Given records:
(** X1: the lookup built by the inversion loop has a key exactly for the
    lower-cased forms of the declared extensions, and the label found under a
    key is one that declares an extension lowering to it. *)
Theorem registry_keys_are_declared_extensions
    (lower : str -> str) (decls : list (str * list str)) (k : str) :
  (is_Some (invert lower decls !! k)
   <-> exists lang exts e, In (lang, exts) decls /\ In e exts /\ lower e = k)
  /\ (forall lang, invert lower decls !! k = Some lang ->
        exists exts e, In (lang, exts) decls /\ In e exts /\ lower e = k).
Proof.
  assert (Hsound : forall lang, invert lower decls !! k = Some lang ->
            exists exts e, In (lang, exts) decls /\ In e exts /\ lower e = k).
  { intros lang Hk. unfold invert in Hk.
    destruct (invert_loop_sound lower decls ∅ k lang Hk) as [Hempty|H]; [|exact H].
    rewrite lookup_empty in Hempty. discriminate Hempty. }
  split; [split|exact Hsound].
  - intros [lang Hk]. exists lang. apply Hsound, Hk.
  - intros H. unfold invert. apply invert_loop_complete. right. exact H.
Qed.

(** ** Buckets, sections and the order inside them *)

Lemma filter_map_fused {A B : Type} (g : A -> B) (p : B -> bool) (l : list A) :
  List.filter p (List.map g l) = List.map g (List.filter (fun a => p (g a)) l).
Proof.
  induction l as [|a l IH]; [reflexivity|]. cbn [List.map List.filter].
  destruct (p (g a)); cbn [List.map]; rewrite IH; reflexivity.
Qed.

Lemma filter_filter_and {A : Type} (p q : A -> bool) (l : list A) :
  List.filter q (List.filter p l) = List.filter (fun a => p a && q a) l.
Proof.
  induction l as [|a l IH]; [reflexivity|]. cbn [List.filter].
  destruct (p a); cbn [List.filter andb]; [destruct (q a)|]; rewrite IH; reflexivity.
Qed.
(** X5. With a label vocabulary, the first label of the batch that is not
    [-1] and not a key of the vocabulary makes [preprocess_function] raise
    [KeyError] for that label: a split with a label that the vocabulary
    lacks cannot be preprocessed. *)
Theorem preprocess_function_unknown_label
    (tokenizer : list column -> bool -> Z -> gmap string column)
    (sentence1_key : string) (sentence2_key : option string)
    (padding : bool) (max_seq_length : Z)
    (label_to_id : gmap pyval Z) (examples : gmap string column)
    (known rest : list pyval) (l : pyval) :
  is_Some (examples !! sentence1_key) ->
  (forall k, sentence2_key = Some k -> is_Some (examples !! k)) ->
  examples !! "label" = Some (Cells (known ++ l :: rest)) ->
  (forall x, x ∈ known -> x = PInt (-1) \/ is_Some (label_to_id !! x)) ->
  l <> PInt (-1) ->
  label_to_id !! l = None ->
  preprocess_function tokenizer sentence1_key sentence2_key padding
    max_seq_length (Some label_to_id) examples
  = Raise (KeyError l).
Proof.
  intros [c1 Hc1] Hk2 Hlabel Hknown Hl Hmissing.
  assert (Hcomp : comprehension (remap_label label_to_id) (known ++ l :: rest)
                  = Raise (KeyError l)).
  { apply comprehension_first_raise.
    - intros x Hx. destruct (Hknown x Hx) as [->|[v Hv]].
      + by rewrite remap_label_sentinel.
      + destruct (decide (x = PInt (-1))) as [->|Hx'].
        * by rewrite remap_label_sentinel.
        * by rewrite (remap_label_lookup _ _ v).
    - by apply remap_label_missing. }
  unfold preprocess_function, getitem. rewrite Hc1. cbn [mbind result_bind].
  destruct sentence2_key as [k2|].
  - destruct (Hk2 k2 eq_refl) as [c2 Hc2]. rewrite Hc2. cbn [mbind result_bind].
    rewrite Hlabel. cbn [remap_labels]. by rewrite Hcomp.
  - cbn [mbind result_bind]. rewrite Hlabel. cbn [remap_labels]. by rewrite Hcomp.
Qed.
(** The outcome of [attestationEvent]: it throws exactly on the fatal
    conditions; otherwise it queues the new row, and the writes leave it as
    the last Attestation row with its verdict. *)
Lemma attestationEvent_run (this : Synchronizer) (event : Event)
  (_epoch _epochKey : Z) (_attester : string) (toProofIndex fromProofIndex : Z)
  (att : AttestationArgs) :
  let toProof := findOne (proof_at _epoch toProofIndex) (Proofs (_db this)) in
  let fromProof :=
    findOne (proof_at _epoch fromProofIndex) (Proofs (_db this)) in
  match run this (attestationEvent this event _epoch _epochKey _attester
                    toProofIndex fromProofIndex att) with
  | Throw _ =>
      attestationFatal this _epoch _epochKey toProofIndex fromProofIndex = true
  | Ok (_, c) =>
      attestationFatal this _epoch _epochKey toProofIndex fromProofIndex
      = false
      /\ exists validProof rows row,
        toProof = Some validProof
        /\ Attestations (writes (_db this) (tx c)) = (rows ++ [row])%list
        /\ List.length rows = List.length (Attestations (_db this))
        /\ set_valid true row
           = set_valid true (newAttestation event _epoch _epochKey _attester
                               toProofIndex att)
        /\ (at_valid row = Some true <->
            pf_valid validProof = true
            /\ (fromProofIndex <> 0 ->
                exists fromValidProof,
                  fromProof = Some fromValidProof
                  /\ pf_valid fromValidProof = true
                  /\ truthy (pf_spent fromValidProof) = false))
        /\ (pf_valid validProof = false -> at_valid row = Some false)
        /\ (at_valid row = Some true -> fromProofIndex <> 0 ->
            forall p, In p (Proofs (writes (_db this) (tx c))) ->
                      proof_at _epoch fromProofIndex p = true ->
                      pf_spent p = Some true)
  end.
Proof.
  intros toProof fromProof.
  unfold attestationFatal, attestationEvent, run, bind.
  unfold _checkCurrentEpoch at 1.
  destruct (negb (_epoch =? number (loadCurrentEpoch this))); [reflexivity|].
  unfold _checkEpochKeyRange at 1.
  destruct (_epochKey >=? 2 ^ epochTreeDepth (settings this));
    [reflexivity|].
  cbn [ret orb]. rewrite isEpochKeySealed_run.
  destruct (epochKeySealed (_db this) _epoch _epochKey); [reflexivity|].
  cbn.
  fold toProof. destruct toProof as [validProof|] eqn:ET; [|reflexivity].
  assert (New : forall o,
             matchAttestation
               {| w_epoch := _epoch; w_epochKey := _epochKey;
                  w_proofIndex := o |}
               (newAttestation event _epoch _epochKey _attester toProofIndex
                  att)
             = match o with Some i => toProofIndex =? i | None => true end).
  { intros o. unfold matchAttestation. cbn. now rewrite !Z.eqb_refl. }
  destruct (pf_valid validProof) eqn:EV; cbn.
  - destruct (Z.eqb_spec fromProofIndex 0) as [E0|E0]; cbn.
    + (* no fromProof *)
      split; [reflexivity|].
      exists validProof. eexists. eexists. split; [reflexivity|].
      rewrite map_app. cbn. rewrite New.
      split; [reflexivity|]. split; [apply length_map|].
      split; [reflexivity|]. cbn. repeat split; try easy.
      congruence.
    + fold fromProof.
      destruct fromProof as [fromValidProof|] eqn:EF; [|reflexivity].
      destruct (pf_valid fromValidProof) eqn:EFV;
        destruct (truthy (pf_spent fromValidProof)) eqn:EFS; cbn.
      2:{ (* valid and not spent: the success case *)
          split; [reflexivity|].
          exists validProof. eexists. eexists. split; [reflexivity|].
          rewrite map_app. cbn. rewrite New.
          split; [reflexivity|]. split; [apply length_map|].
          split; [reflexivity|]. cbn. split; [|split].
          - split; [|reflexivity]. intros _. split; [exact EV|].
            intros _. now exists fromValidProof.
          - congruence.
          - intros _ _ p Hin Hp. exact (spent_after_update _ _ _ _ Hin Hp). }
      all: (split; [reflexivity|]);
        exists validProof; eexists; eexists; (split; [reflexivity|]);
        rewrite map_app; cbn; rewrite New;
        (split; [reflexivity|]); (split; [apply length_map|]);
        destruct (toProofIndex =? fromProofIndex); cbn;
        (split; [reflexivity|]);
        (split; [|split; [congruence|discriminate]]);
        (split; [discriminate|]);
        intros [_ H]; destruct (H E0) as [q [Hq [Hv Hs]]]; congruence.
  - (* the toProof is invalid *)
    split; [reflexivity|].
    exists validProof. eexists. eexists. split; [reflexivity|].
    rewrite map_app. cbn. rewrite New, Z.eqb_refl.
    split; [reflexivity|]. split; [apply length_map|].
    split; [reflexivity|]. cbn. split; [|split].
    + split; [discriminate|]. intros [H _]. congruence.
    + reflexivity.
    + discriminate.
Qed.

End Attestations.

(** ** What a handler leaves untouched *)

Section Footprint.

Context {crypto : Crypto}.

(** [I c c'] relates the context a computation starts in to the one it ends
    in; it does not look at the console. *)
Variable I : Ctx -> Ctx -> Prop.
Hypothesis I_refl : forall c, I c c.
Hypothesis I_trans : forall a b c, I a b -> I b c -> I a c.
Hypothesis I_console :
  forall c msg,
    I c {| tree := tree c; tx := tx c; console := (console c ++ [msg])%list |}.

Lemma within_ret {A} (a : A) : within I (ret a).
Proof. intros c a' c' H. injection H as _ <-. apply I_refl. Qed.

Lemma within_throw {A} (e : Exn) : within I (@throw _ A e).
Proof. intros c a c' H. discriminate. Qed.

Lemma within_log (msg : string) : within I (console_log msg).
Proof. intros c a c' H. injection H as _ <-. apply I_console. Qed.

Lemma within_tree : within I globalStateTree.
Proof.
  intros c a c' H. unfold globalStateTree in H.
  destruct (tree c); [|discriminate]. injection H as _ <-. apply I_refl.
Qed.

Lemma within_bind {A B} (m : M A) (k : A -> M B) :
  within I m -> (forall a, within I (k a)) -> within I (bind m k).
Proof.
  intros Hm Hk c b c' H. unfold bind in H.
  destruct (m c) as [[a c1]|e] eqn:E; [|discriminate].
  eapply I_trans; [exact (Hm _ _ _ E) | exact (Hk _ _ _ _ H)].
Qed.

Lemma within_for_of {A} (xs : list A) (body : A -> M bool) :
  (forall x, within I (body x)) -> within I (for_of xs body).
Proof.
  intros Hb. induction xs as [|x xs IH]; simpl.
  - apply within_ret.
  - apply within_bind; [apply Hb|]. intros [|]; [exact IH | apply within_ret].
Qed.

Lemma within_mapM {A B} (f : A -> M B) (xs : list A) :
  (forall x, within I (f x)) -> within I (mapM f xs).
Proof.
  intros Hf. induction xs as [|x xs IH]; simpl.
  - apply within_ret.
  - apply within_bind; [apply Hf|]. intros y.
    apply within_bind; [exact IH|]. intros ys. apply within_ret.
Qed.

End Footprint.

(** Peels a handler down to its writes; [leaf] closes what is left. *)
Ltac footprint R T C leaf :=
  repeat first
    [ apply (@within_ret _ _ R)
    | apply @within_throw
    | apply (@within_log _ _ C)
    | apply (@within_tree _ _ R)
    | apply (@within_bind _ _ T); [|intros]
    | apply (@within_for_of _ _ R T); intros
    | apply (@within_mapM _ _ R T); intros
    | progress cbv zeta
    | match goal with
      | |- within _ (match ?x with _ => _ end) => destruct x
      | |- within _ (if ?x then _ else _) => destruct x
      end
    | leaf ].

Section Untouched.

Context {prover : Prover} {crypto : Crypto} {deployment : Deployment}.

Lemma unchanged_refl c : unchanged c c.
Proof. now split. Qed.

Lemma unchanged_trans a b c : unchanged a b -> unchanged b c -> unchanged a c.
Proof. unfold unchanged. intros [] []. split; congruence. Qed.

Lemma unchanged_console c msg :
  unchanged c {| tree := tree c; tx := tx c;
                 console := (console c ++ [msg])%list |}.
Proof. now split. Qed.

Ltac reads_only :=
  footprint unchanged_refl unchanged_trans unchanged_console fail.

Lemma checkProcessedAttestations_reads (this : Synchronizer) (records : list Z) :
  forall current,
    within unchanged (checkProcessedAttestations this records current).
Proof.
  induction records as [|i rest IH]; intros current; simpl.
  - reads_only.
  - reads_only. apply IH.
Qed.

Lemma checkBlindedHashChain_reads (this : Synchronizer) (records : list Z)
  (blindedHC : Z) :
  within unchanged (checkBlindedHashChain this records blindedHC).
Proof. unfold checkBlindedHashChain. reads_only. Qed.

Lemma checkValidEpoch_reads (this : Synchronizer) (epoch : Z) :
  within unchanged (_checkValidEpoch this epoch).
Proof. unfold _checkValidEpoch. reads_only. Qed.

Lemma applyTransition_duplicate (this : Synchronizer) (event : Event)
  (epoch leaf : Z) (formatProof : UserTransitionProof) :
  confirmedDuplicate (_db this) (nonZero (epkNullifiers formatProof)) = true ->
  within unchanged (applyTransition this event epoch leaf formatProof).
Proof.
  intros Hdup. unfold applyTransition.
  unfold confirmedDuplicate in Hdup. rewrite <- find_existsb in Hdup.
  unfold findOne.
  destruct (find (nullifier_in _ true) _) eqn:E; [|discriminate].
  reads_only. apply checkValidEpoch_reads.
Qed.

Exercise aim: Find the line with "unfold findOne." in the listing above, then write out that line and each remaining line exactly, with no other text.

Response to the exercise:
  unfold findOne.
  destruct (find (nullifier_in _ true) _) eqn:E; [|discriminate].
  reads_only. apply checkValidEpoch_reads.
Qed.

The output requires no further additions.